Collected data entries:
* * *

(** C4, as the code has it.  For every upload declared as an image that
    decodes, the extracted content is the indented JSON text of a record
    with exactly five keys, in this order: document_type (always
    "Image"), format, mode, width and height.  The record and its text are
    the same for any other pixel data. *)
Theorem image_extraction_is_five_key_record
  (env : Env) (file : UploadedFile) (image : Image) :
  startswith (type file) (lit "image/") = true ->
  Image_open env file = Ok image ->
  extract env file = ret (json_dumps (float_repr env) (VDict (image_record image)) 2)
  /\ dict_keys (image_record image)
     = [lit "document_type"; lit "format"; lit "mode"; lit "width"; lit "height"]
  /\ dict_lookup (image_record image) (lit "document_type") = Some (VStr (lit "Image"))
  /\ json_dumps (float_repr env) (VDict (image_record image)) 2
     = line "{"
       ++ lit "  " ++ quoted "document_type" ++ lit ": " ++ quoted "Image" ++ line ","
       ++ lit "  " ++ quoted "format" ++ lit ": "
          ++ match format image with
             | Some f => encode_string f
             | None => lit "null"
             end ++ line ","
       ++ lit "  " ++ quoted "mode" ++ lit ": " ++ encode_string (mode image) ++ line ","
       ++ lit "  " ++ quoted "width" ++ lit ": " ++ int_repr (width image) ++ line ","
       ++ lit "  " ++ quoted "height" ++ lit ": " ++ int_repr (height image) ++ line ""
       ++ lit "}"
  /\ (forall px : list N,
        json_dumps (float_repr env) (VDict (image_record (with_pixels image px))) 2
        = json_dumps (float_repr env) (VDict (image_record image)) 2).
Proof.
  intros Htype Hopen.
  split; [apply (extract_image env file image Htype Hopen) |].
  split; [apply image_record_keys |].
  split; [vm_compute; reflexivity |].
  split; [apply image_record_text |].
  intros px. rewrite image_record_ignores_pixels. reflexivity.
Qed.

* * *

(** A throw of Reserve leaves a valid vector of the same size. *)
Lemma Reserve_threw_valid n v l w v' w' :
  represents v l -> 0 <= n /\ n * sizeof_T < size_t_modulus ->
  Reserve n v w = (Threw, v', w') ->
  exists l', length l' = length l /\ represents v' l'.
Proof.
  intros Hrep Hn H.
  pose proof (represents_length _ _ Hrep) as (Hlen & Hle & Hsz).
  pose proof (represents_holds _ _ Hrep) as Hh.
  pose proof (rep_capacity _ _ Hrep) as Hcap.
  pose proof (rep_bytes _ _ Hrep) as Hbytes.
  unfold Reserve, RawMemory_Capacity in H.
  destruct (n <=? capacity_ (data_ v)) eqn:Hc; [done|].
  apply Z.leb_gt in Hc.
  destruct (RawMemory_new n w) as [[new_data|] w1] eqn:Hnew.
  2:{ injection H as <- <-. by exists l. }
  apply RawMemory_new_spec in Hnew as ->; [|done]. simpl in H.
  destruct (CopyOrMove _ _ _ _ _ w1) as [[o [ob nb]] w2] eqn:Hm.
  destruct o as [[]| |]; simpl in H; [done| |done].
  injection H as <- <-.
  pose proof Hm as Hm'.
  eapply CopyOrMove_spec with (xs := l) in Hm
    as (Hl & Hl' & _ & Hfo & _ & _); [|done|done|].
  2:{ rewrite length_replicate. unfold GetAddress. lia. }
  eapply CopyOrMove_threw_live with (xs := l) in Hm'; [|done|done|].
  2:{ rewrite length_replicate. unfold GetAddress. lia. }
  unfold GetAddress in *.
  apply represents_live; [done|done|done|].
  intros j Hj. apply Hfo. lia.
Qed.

* * *

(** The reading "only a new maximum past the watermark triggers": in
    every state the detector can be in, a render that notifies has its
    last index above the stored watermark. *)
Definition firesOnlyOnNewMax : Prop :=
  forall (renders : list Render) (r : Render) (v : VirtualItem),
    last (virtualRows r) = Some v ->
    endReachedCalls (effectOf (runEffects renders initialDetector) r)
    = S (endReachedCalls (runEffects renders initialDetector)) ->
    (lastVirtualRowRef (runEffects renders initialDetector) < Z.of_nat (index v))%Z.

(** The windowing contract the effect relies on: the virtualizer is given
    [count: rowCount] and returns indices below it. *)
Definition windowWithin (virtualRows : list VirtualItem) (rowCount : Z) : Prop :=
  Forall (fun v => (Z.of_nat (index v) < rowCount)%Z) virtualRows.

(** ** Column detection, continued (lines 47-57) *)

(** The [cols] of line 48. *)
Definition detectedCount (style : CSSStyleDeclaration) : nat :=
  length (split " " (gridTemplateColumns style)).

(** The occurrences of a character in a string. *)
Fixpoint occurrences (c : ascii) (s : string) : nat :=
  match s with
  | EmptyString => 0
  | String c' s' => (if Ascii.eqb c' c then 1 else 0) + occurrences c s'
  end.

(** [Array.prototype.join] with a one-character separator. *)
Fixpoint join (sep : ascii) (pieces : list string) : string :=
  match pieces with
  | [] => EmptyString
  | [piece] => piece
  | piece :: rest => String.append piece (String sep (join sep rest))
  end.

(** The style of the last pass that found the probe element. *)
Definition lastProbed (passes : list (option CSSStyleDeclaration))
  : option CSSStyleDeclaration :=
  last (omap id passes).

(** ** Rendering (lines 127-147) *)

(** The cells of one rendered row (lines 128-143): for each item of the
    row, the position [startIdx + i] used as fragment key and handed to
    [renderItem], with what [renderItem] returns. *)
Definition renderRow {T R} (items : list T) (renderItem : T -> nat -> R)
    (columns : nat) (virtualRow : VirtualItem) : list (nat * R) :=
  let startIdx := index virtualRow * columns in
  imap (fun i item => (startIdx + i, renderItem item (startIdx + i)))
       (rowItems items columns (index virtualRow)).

* * *

Search the data for the string "returns". List each line that has it.

    [count: rowCount] and returns indices below it. *)
    [renderItem], with what [renderItem] returns. *)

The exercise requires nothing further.